__DATA TO USE__
(** ** The state of the process and of the world around it

    [ext] is everything outside the process (the network, the Instagram
    service, the file system, the clock); the other fields are the
    attributes of the objects the scheduler owns. *)
Record World (X : Type) : Type := mkWorld {
  ext : X;
  trace : list event;
  bot_is_logged_in : bool;
  cg_cache : gmap string (gmap string str * Z);
  sched_bot : bool;
  sched_content_gen : bool;
  sched_reel_gen : bool
}.
Arguments mkWorld {X}.
Arguments ext {X}.
Arguments trace {X}.
Arguments bot_is_logged_in {X}.
Arguments cg_cache {X}.
Arguments sched_bot {X}.
Arguments sched_content_gen {X}.
Arguments sched_reel_gen {X}.

End Py.

Import Py.

(* ===================================================================== *)
(** * The runtime: external calls and the state-and-exception monad *)
(* ===================================================================== *)

Module Runtime.

(** Everything the repository calls but does not define.  An operation
    takes the state of the outside world and returns an outcome and the
    next state, so its behaviour may change from one call to the next.
    [files] is the file system as [os.path.exists] and [os.path.getsize]
    see it: the size in bytes of every path that exists.  [session_get]
    stands for [session.get(...)], [raise_for_status()] and [json()]
    together; the fields of the JSON object and of a feed entry are
    strings.  [fetch_profile_pic] is the part of [get_profile_pic] that
    talks to the service and writes the picture, [save_placeholder] the
    PIL calls that write a plain picture, [new_client] the [Client()] of
    instagrapi that the constructor of [InstagramBot] calls, [new_session]
    the [requests.Session()] that the constructor of [ContentGenerator]
    builds and configures, [new_reel_generator] the constructor of
    [ReelGenerator] and [reel_gen_generate_reel] its rendering method. *)
Record External (X : Type) : Type := mkExternal {
  files : X -> gmap string Z;
  os_remove : string -> X -> result unit * X;
  datetime_now : X -> Z * X;
  strftime_ymd : Z -> string;
  time_sleep : Qc -> X -> X;
  session_get : X -> result (gmap string str) * X;
  feedparser_parse : X -> result (list (gmap string str)) * X;
  client_load_settings : string -> X -> result unit * X;
  client_account_info : X -> result unit * X;
  client_login : string -> string -> X -> result unit * X;
  client_dump_settings : string -> X -> result unit * X;
  client_clip_upload : string -> str -> X -> result Media * X;
  fetch_profile_pic : string -> X -> result (option string) * X;
  save_placeholder : string -> X -> result unit * X;
  new_client : X -> result unit * X;
  new_session : X -> result unit * X;
  new_reel_generator : X -> result unit * X;
  reel_gen_generate_reel :
    gmap string (option str) -> Z -> X -> result string * X
}.
Arguments files {X}.
Arguments os_remove {X}.
Arguments datetime_now {X}.
Arguments strftime_ymd {X}.
Arguments time_sleep {X}.
Arguments session_get {X}.
Arguments feedparser_parse {X}.
Arguments client_load_settings {X}.
Arguments client_account_info {X}.
Arguments client_login {X}.
Arguments client_dump_settings {X}.
Arguments client_clip_upload {X}.
Arguments fetch_profile_pic {X}.
Arguments save_placeholder {X}.
Arguments new_client {X}.
Arguments new_session {X}.
Arguments new_reel_generator {X}.
Arguments reel_gen_generate_reel {X}.

(** A computation: it reads and updates the world and returns a value or
    raises.  What it did before it raised stays done. *)
Definition M (X A : Type) : Type := World X -> result A * World X.

Definition ret {X A} (a : A) : M X A := fun w => (Return a, w).

Definition bind {X A B} (m : M X A) (f : A -> M X B) : M X B :=
  fun w =>
    match m w with
    | (Return a, w') => f a w'
    | (Raise e, w') => (Raise e, w')
    end.

#[global] Instance M_ret {X} : MRet (M X) := fun A a => ret a.
#[global] Instance M_bind {X} : MBind (M X) := fun A B f m => bind m f.

Definition raise {X A} (e : exn) : M X A := fun w => (Raise e, w).

(** [try: m / except <P> as e: ...]: the outcome of [m] with the exceptions
    the clause matches turned into values; any other exception goes on. *)
Definition catching {X A} (P : exn -> bool) (m : M X A) : M X (A + exn) :=
  fun w =>
    match m w with
    | (Return a, w') => (Return (inl a), w')
    | (Raise e, w') => if P e then (Return (inr e), w') else (Raise e, w')
    end.

(** State updates. *)
Definition with_ext {X} (x : X) (w : World X) : World X :=
  mkWorld x (trace w) (bot_is_logged_in w) (cg_cache w)
          (sched_bot w) (sched_content_gen w) (sched_reel_gen w).

Definition emit {X} (ev : event) (w : World X) : World X :=
  mkWorld (ext w) (trace w ++ [ev]) (bot_is_logged_in w) (cg_cache w)
          (sched_bot w) (sched_content_gen w) (sched_reel_gen w).

Definition with_logged_in {X} (b : bool) (w : World X) : World X :=
  mkWorld (ext w) (trace w) b (cg_cache w)
          (sched_bot w) (sched_content_gen w) (sched_reel_gen w).

Definition with_cache {X} (c : gmap string (gmap string str * Z))
    (w : World X) : World X :=
  mkWorld (ext w) (trace w) (bot_is_logged_in w) c
          (sched_bot w) (sched_content_gen w) (sched_reel_gen w).

Definition with_components {X} (bot cg rg : bool) (w : World X) : World X :=
  mkWorld (ext w) (trace w) (bot_is_logged_in w) (cg_cache w) bot cg rg.

Definition get {X A} (f : World X -> A) : M X A := fun w => (Return (f w), w).
Definition modify {X} (f : World X -> World X) : M X unit :=
  fun w => (Return tt, f w).

(** [logger.<level>(msg)]; [exc] is the exception the message formats. *)
Definition logger {X} (lv : level) (msg : string) (exc : option exn)
    : M X unit :=
  modify (emit (Log lv msg exc)).

(** A call that leaves the process: recorded, then answered by the world. *)
Definition extcall {X A} (c : ext_call) (op : X -> result A * X) : M X A :=
  fun w =>
    let '(r, x') := op (ext w) in
    (r, with_ext x' (emit (Call c) w)).

Section Primitives.
Context {X : Type} (E : External X).

Definition sleep (seconds : Qc) : M X unit :=
  fun w => (Return tt, with_ext (time_sleep E seconds (ext w))
                                (emit (Sleep seconds) w)).

Definition now : M X Z :=
  fun w => let '(t, x') := datetime_now E (ext w) in (Return t, with_ext x' w).

Definition os_path_exists (path : string) : M X bool :=
  get (fun w => bool_decide (is_Some (files E (ext w) !! path))).

Definition os_path_getsize (path : string) : M X Z :=
  fun w =>
    match files E (ext w) !! path with
    | Some size => (Return size, w)
    | None => (Raise (mk_exn FileNotFoundError "No such file or directory"), w)
    end.

End Primitives.

End Runtime.

Import Runtime.

(* ===================================================================== *)
(** * src/utils.py *)
(* ===================================================================== *)

Module utils.

Section WithExternal.
Context {X : Type} (E : External X).

(** The [while attempt < max_attempts] loop of [wrapper].  [fuel] bounds
    the number of iterations; [retry] supplies [max_attempts] of it, which
    the loop never exhausts before its own test fails
    ([retry_loop_fuel_irrelevant]).  The result is [None] when the loop is
    left by its test, which is the [return None] after it. *)
Fixpoint retry_loop {A} (fuel : nat) (max_attempts : Z) (backoff : Qc)
    (func : M X A) (attempt : Z) (current_delay : Qc) : M X (option A) :=
  match fuel with
  | O => mret None
  | S fuel' =>
      if (attempt <? max_attempts)%Z then
        r ← catching is_Exception func;
        match r with
        | inl v => mret (Some v)
        | inr e =>
            let attempt := (attempt + 1)%Z in
            if (attempt >=? max_attempts)%Z then
              logger ERROR "failed after max_attempts attempts" (Some e);;
              raise e
            else
              logger WARNING "failed, retrying" (Some e);;
              sleep E current_delay;;
              let current_delay := (current_delay * backoff)%Qc in
              retry_loop fuel' max_attempts backoff func attempt current_delay
        end
      else mret None
  end.

(** [retry(max_attempts, delay, backoff)(func)]. *)
Definition retry {A} (max_attempts : Z) (delay backoff : Qc)
    (func : M X A) : M X (option A) :=
  retry_loop (Z.to_nat max_attempts) max_attempts backoff func 0%Z delay.

(** The defaults of the decorator. *)
Definition default_backoff : Qc := Qc_of_Z 2.

(** [get_file_size_mb]: [size_bytes / (1024 * 1024)], or [0.0] when
    [os.path.getsize] raises.  The quotient of an integer below 2^53 by
    2^20 is exact in binary floating point. *)
Definition get_file_size_mb (file_path : string) : M X Qc :=
  r ← catching is_Exception (os_path_getsize E file_path);
  match r with
  | inl size_bytes => mret (Qc_of_Z size_bytes / Qc_of_Z (1024 * 1024))%Qc
  | inr _ => mret 0%Qc
  end.

Definition validate_video_file (file_path : string) (min_size_mb : Qc)
    : M X bool :=
  e ← os_path_exists E file_path;
  if negb e then mret false
  else
    size_mb ← get_file_size_mb file_path;
    if bool_decide (size_mb < min_size_mb)%Qc then
      logger WARNING "Video file too small" None;;
      mret false
    else mret true.

(** The default [min_size_mb = 0.1].  The double nearest to 0.1 exceeds
    1/10 by less than 2^-58, so it separates the sizes [n / 2^20] exactly
    as 1/10 does. *)
Definition default_min_size_mb : Qc := (1 / Qc_of_Z 10)%Qc.

End WithExternal.

(** ** [cleanup_temp_files]

    The state of the directory is the list of the files and directories
    below it, in the order [glob] yields them, or [None] when the
    directory does not exist.  An entry is named by its path below the
    directory, so an entry of a sub-directory [sub] is named [sub/...].
    The modification time of an entry is part of the state, not of the
    entry: the file system sets the modification time of a directory to
    the time of the call whenever a file is unlinked in it.  Symbolic
    links are not modelled. *)
Record dir_entry : Type := mk_entry {
  name : string;
  (** [p.stat().st_mtime]; [None] when [stat] raises. *)
  st_mtime : option Z;
  (** whether [p.unlink()] succeeds (it raises on a directory). *)
  unlink_ok : bool
}.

__WHAT TO WORK ON__
From the data above, reproduce word for word the lines running from the line with "feedparser_parse : X" to the line with "client_dump_settings : string", ends included.

__RESPONSE FOR THIS EXERCISE__
  feedparser_parse : X -> result (list (gmap string str)) * X;
  client_load_settings : string -> X -> result unit * X;
  client_account_info : X -> result unit * X;
  client_login : string -> string -> X -> result unit * X;
  client_dump_settings : string -> X -> result unit * X;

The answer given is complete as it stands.